Historique
Algesiras, juillet 1801
par Didier Baltes
En guerre contre l'Angleterre depuis 5 ans, et malgré l'alliance française, la situation économique espagnole est à l'unisson de sa situation navale : Si la flotte, sur le papier, compte encore plus de 60 vaisseaux de ligne et plus de 40 frégates, ces navires sont pour la plupart vieux et inaptes au combat. Les meilleures frégates portant les quelques marins expérimentés restant à l'Espagne sont lancées à travers les blocus anglais, dans l'espoir bien mince que quelques unes reviendront portant une partie des trésors du nouveau monde. Mais cet or tant nécessaire fait la fortune de capitaines et d'amiraux anglais, bienheureux de capturer ces navires. Ainsi, sans or pour armer les navires, pour maintenir en place des équipages qui ne peuvent de toute façon pas s'entraîner à la mer, sans or pour acheter la poudre ou le bois, il n'y a pas de flotte ! Ces vaisseaux seraient utilisables, cependant : lancés à La Havane, ou au Ferreol à partir de bois des îles, imputrescible, ils peuvent attendre , à quai, de longues années.
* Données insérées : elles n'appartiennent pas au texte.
(** C16: the screen is current.  After any sequence of calls, a launcher that is
    showing and has nothing new for the renderer looks exactly like the newest
    frame it handed out; otherwise the next frame is the state as it is.  A
    hidden launcher hands out nothing, and no frame is handed out twice. *)
Theorem screen_current cs :
  let (m, last_frame) := foldl watch (new, None) cs in
  m = calls new cs /\
  (visible m = true -> dirty m = false -> last_frame = Some (shown m)) /\
  (frame m).2 = (if visible m && dirty m then Some (shown m) else None) /\
  (frame (frame m).1).2 = None.
Proof.
  assert (H : forall s, (visible s.1 = true -> dirty s.1 = false -> s.2 = Some (shown s.1)) ->
    (foldl watch s cs).1 = calls s.1 cs /\ (visible (foldl watch s cs).1 = true -> dirty (foldl watch s cs).1 = false -> (foldl watch s cs).2 = Some (shown (foldl watch s cs).1))).
  { induction cs as [|c cs IH]; intros s Hs; [done|]. cbn [foldl calls]. destruct (IH (watch s c) (watch_quiet s c Hs)) as [-> ?]. done. }
  destruct (H (new, None)) as [E Hq]; [done|]. destruct (foldl watch (new, None) cs) as [m last_frame]. cbn in E, Hq. split_and!; [done | done | |].
  - unfold frame. destruct (visible m), (dirty m); done.
  - unfold frame. destruct (visible m) eqn:Ev, (dirty m) eqn:Ed; cbn; rewrite ?Ev, ?Ed; try done; cbn; by rewrite Ev.
Qed.

(** * Backing out *)

(** What [Cancel] has to back out of. *)
Definition rungs (m : LauncherViewModel) : nat :=
  ((if is_some (page m) || settings_open m then 1 else 0) + (if actions_open m then 1 else 0) + match query m with [] => 0 | _ => 1 end)%nat.

Definition cancels (n : nat) (m : LauncherViewModel) : LauncherViewModel := Nat.iter n (fun m => (apply m Cancel).1) m.

Lemma apply_cancel m : visible m = true -> apply m Cancel = cancel m.
Proof. intros Hv. unfold apply. by rewrite Hv. Qed.

Lemma cancel_rung m : launcher_ok m -> visible m = true ->
  match rungs m with
  | O => visible (cancel m).1 = false /\ (cancel m).2 = Some Dismissed
  | S n => visible (cancel m).1 = true /\ rungs (cancel m).1 = n
  end.
Proof.
  intros Hm Hv. pose proof (lo_surfaces m Hm) as Hs. destruct m as [v d q r s n a pd so st sf pg sh rc fl ac pu]. cbn in Hv, Hs. subst v.
  unfold rungs, cancel, close_page, close_settings, close_actions, retype, dismiss. cbn [page settings_open actions_open query visible].
  destruct pg as [p|]; cbn [is_some is_some_and is_none negb orb].
  - destruct so; [specialize (Hs eq_refl); congruence|]. cbn. split; [done | by destruct a, q].
  - destruct so; [cbn; split; [done | by destruct a, q]|]. destruct a; [cbn; split; [done | by destruct q]|]. destruct q; done.
Qed.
Des marins, l'inscription maritime en fournit au 1er Consul Napoléon Bonaparte. L'or provient des campagnes victorieuses en Italie. Les chantiers navals, réorganisés, construisent de nouveaux vaisseaux, mais il faut combler les pertes des années précédentes, en particuliers les pertes désastreuses d'Aboukir. Alors la diplomatie s'active et le gouvernement espagnol accepte de transférer à la France certains de ces navires. Ils attendent à Cadix, reste à aller les chercher. Un équipage viendra par la route, mais à cette époque, malgré les blocus anglais, le trajet le plus rapide reste la mer. Le 13 Juin 1801, une division, commandée par le contre-amiral Linois, comprenant les vaisseaux de 80 Formidable et Indomptable, le 74 Desaix et les frégates de 40 Libre et Muiron, quitte Toulon dans le but de rallier Cadix et d'y prendre en charge 6 vaisseaux récemment transférés. Déjà, sur place, le 74 San Antonio, francisé en Saint Antoine, a reçut son équipage et est prêt à appareiller.
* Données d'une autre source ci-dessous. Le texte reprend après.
(** The documented grammar, on the tokens: sums and products group to the left,
    powers to the right, and a power binds tighter than the sign before it. *)
Inductive derives : Nonterminal -> list Token -> Expr -> Prop :=
| expression_term w e : derives NTerm w e -> derives NExpression w e
| expression_operation w1 w2 op e1 e2 :
    op ∈ [Plus; Minus] -> derives NExpression w1 e1 -> derives NTerm w2 e2 -> derives NExpression (w1 ++ op :: w2) (Operate op e1 e2)
| term_unary w e : derives NUnary w e -> derives NTerm w e
| term_operation w1 w2 op e1 e2 :
    op ∈ [Star; Slash; Percent] -> derives NTerm w1 e1 -> derives NUnary w2 e2 -> derives NTerm (w1 ++ op :: w2) (Operate op e1 e2)
| unary_minus w e : derives NUnary w e -> derives NUnary (Minus :: w) (Negate e)
| unary_plus w e : derives NUnary w e -> derives NUnary (Plus :: w) e
| unary_power w e : derives NPower w e -> derives NUnary w e
| power_atom w e : derives NAtom w e -> derives NPower w e
| power_operation w1 w2 e1 e2 : derives NAtom w1 e1 -> derives NUnary w2 e2 -> derives NPower (w1 ++ Caret :: w2) (Operate Caret e1 e2)
| atom_number v : derives NAtom [Number v] (Literal v)
| atom_group w e : derives NExpression w e -> derives NAtom (OpenParenthesis :: w ++ [CloseParenthesis]) e
| atom_constant name v : constant name = Some v -> derives NAtom [Identifier name] (Constant v)
| atom_call name w e :
    constant name = None -> derives NExpression w e ->
    derives NAtom (Identifier name :: OpenParenthesis :: w ++ [CloseParenthesis]) (Call name e).

(** How many binary operators an expression has, and whether it has a constant or
    a call: the two things that make it a calculation. *)
Fixpoint operations (e : Expr) : nat :=
  match e with
  | Literal _ | Constant _ => 0
  | Call _ e | Negate e => operations e
  | Operate _ l r => S (operations l + operations r)
  end.

Fixpoint has_name (e : Expr) : bool :=
  match e with
  | Literal _ => false
  | Constant _ | Call _ _ => true
  | Negate e => has_name e
  | Operate _ l r => has_name l || has_name r
  end.

Definition informative (e : Expr) : bool := negb (operations e =? 0)%nat || has_name e.

Section calculator.
Context {M : Libm}.

Definition apply_operator (op : Token) (a b : f64) : result f64 CalculationError :=
  match op with
  | Plus => finite (f64_add a b)
  | Minus => finite (f64_sub a b)
  | Caret => finite (powf a b)
  | _ => let? v := multiply op a b in finite v
  end.

(** The value of an expression: operands from left to right, the first error. *)
Fixpoint eval (e : Expr) : result f64 CalculationError :=
  match e with
  | Literal v | Constant v => Ok v
  | Call name e =>
      let? v := eval e in
      match function_named name with Some f => finite (f v) | None => Err UnexpectedCharacter end
  | Negate e => let? v := eval e in Ok (SFopp v)
  | Operate op l r => let? a := eval l in let? b := eval r in apply_operator op a b
  end.

(** * Parsing *)

Section parsing.
Variable tokens : list Token.

Abbreviation parsed := (option (result (f64 * Parser) CalculationError)).

Definition remaining (p : Parser) : nat := length tokens - position p.

(** The tokens to come when [k] groups are left for the end of input to close. *)
Definition ahead (k : nat) (p : Parser) : list Token :=
  drop (position p) tokens ++ replicate (k - p_implied_closers p) CloseParenthesis.

(** Groups are closed by the end of input only there. *)
Definition at_end_if_implied (p : Parser) : Prop := (p_implied_closers p = 0 \/ length tokens <= position p)%nat.

(** How the methods are called, by what they parse. *)
Definition parse (n : Nonterminal) : nat -> Parser -> parsed :=
  match n with
  | NExpression => expression tokens
  | NTerm => term tokens
  | NUnary => unary tokens
  | NPower => power tokens
  | NAtom => atom tokens
  end.

Definition rank (n : Nonterminal) : nat := match n with NExpression => 5 | NTerm => 4 | NUnary => 3 | NPower => 2 | NAtom => 1 end.

(** ** The equations of the methods *)

Lemma expression_S fuel p : expression tokens (S fuel) p = and_then (term tokens fuel p) (expression_loop tokens fuel).
Proof. reflexivity. Qed.

Lemma term_S fuel p : term tokens (S fuel) p = and_then (unary tokens fuel p) (term_loop tokens fuel).
Proof. reflexivity. Qed.

Definition sum_step (fuel : nat) (f : f64 -> f64 -> f64) (v : f64) (p : Parser) : parsed :=
  and_then (term tokens fuel (binary p)) (fun right p =>
    match finite (f v right) with Ok v => expression_loop tokens fuel v p | Err e => Some (Err e) end).

Lemma expression_loop_S fuel v p :
  expression_loop tokens (S fuel) v p =
  match peek tokens p with Some Plus => sum_step fuel f64_add v p | Some Minus => sum_step fuel f64_sub v p | _ => Some (Ok (v, p)) end.
Proof. reflexivity. Qed.

Definition product_step (fuel : nat) (op : Token) (v : f64) (p : Parser) : parsed :=
  and_then (unary tokens fuel (binary p)) (fun right p =>
    match (let? v := multiply op v right in finite v) with Ok v => term_loop tokens fuel v p | Err e => Some (Err e) end).

Lemma term_loop_S fuel v p :
  term_loop tokens (S fuel) v p =
  match peek tokens p with Some (Star | Slash | Percent) as op => product_step fuel (default Star op) v p | _ => Some (Ok (v, p)) end.
Proof. reflexivity. Qed.

Lemma term_loop_operator fuel op v p :
  op ∈ [Star; Slash; Percent] -> peek tokens p = Some op -> term_loop tokens (S fuel) v p = product_step fuel op v p.
Proof. intros Hop Ep. rewrite term_loop_S, Ep. rewrite !elem_of_cons in Hop. by destruct Hop as [->|[->|[->|?%elem_of_nil]]]. Qed.

Lemma unary_S fuel p :
  unary tokens (S fuel) p =
  match peek tokens p with
  | Some Minus => and_then (unary tokens fuel (advance p)) (fun v p => Some (Ok (SFopp v, p)))
  | Some Plus => unary tokens fuel (advance p)
  | _ => power tokens fuel p
  end.
Proof. reflexivity. Qed.

Definition power_step (fuel : nat) (base : f64) (p : Parser) : parsed :=
  match peek tokens p with
  | Some Caret => and_then (unary tokens fuel (binary p)) (fun exponent p => Some (let? v := finite (powf base exponent) in Ok (v, p)))
  | _ => Some (Ok (base, p))
  end.

Lemma power_S fuel p : power tokens (S fuel) p = and_then (atom tokens fuel p) (power_step fuel).
Proof. reflexivity. Qed.

Lemma atom_S fuel p :
  atom tokens (S fuel) p =
  match peek tokens p with
  | Some (Number v) => Some (Ok (v, advance p))
  | Some OpenParenthesis => and_then (expression tokens fuel (advance p)) (closed tokens)
  | Some (Identifier name) =>
      match constant name with
      | Some v => Some (Ok (v, advance p <| informative_atom := true |>))
      | None =>
          match peek tokens (advance p) with
          | Some OpenParenthesis => and_then (expression tokens fuel (advance (advance p))) (call_function tokens name)
          | _ => Some (Err UnexpectedCharacter)
          end
      end
  | _ => Some (Err ExpectedOperand)
  end.
Proof. reflexivity. Qed.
Les vents contraires font que Linois n'arrive au large de Gibraltar que le 1er juillet. Apprenant que Cadix est bloqué par une escadre anglaise supérieure en nombre, Linois se dirige vers le petit port d'Algésiras, au sud-ouest de la baie d'Algésiras, qu'il atteint le 4 juillet . La position est forte mais le choix est malheureux. Si la baie est protégée par un fort et 3 batteries côtières, et bien que 14 chaloupes-canonières espagnoles puissent aider la division française, l'ancrage n'est guère qu'à 10 kilomètres du rocher de Gibraltar et les anglais ont tout loisir d'observer l'arrivée des navires français. La nuit venue, le sloop anglais Calpe envoie une embarcation informer le contre-amiral Saumarez, qui commande le blocus de Cadix. L'escadre de Saumarez est constituée du vaisseau de 80 Caesar, des 74 Pompée (pris à Toulon en 93), Venerable, Audacious, Spencer et Hannibal, ces vaisseaux étant sous les ordres directs de l'Amiral, et du 74 Superb et de la frégate de 32 Thames, engagés en mission de blocus rapproché. De part leur position, ces deux derniers navires ne recevront leur ordre de rejoindre que trop tard pour participer aux premiers combats.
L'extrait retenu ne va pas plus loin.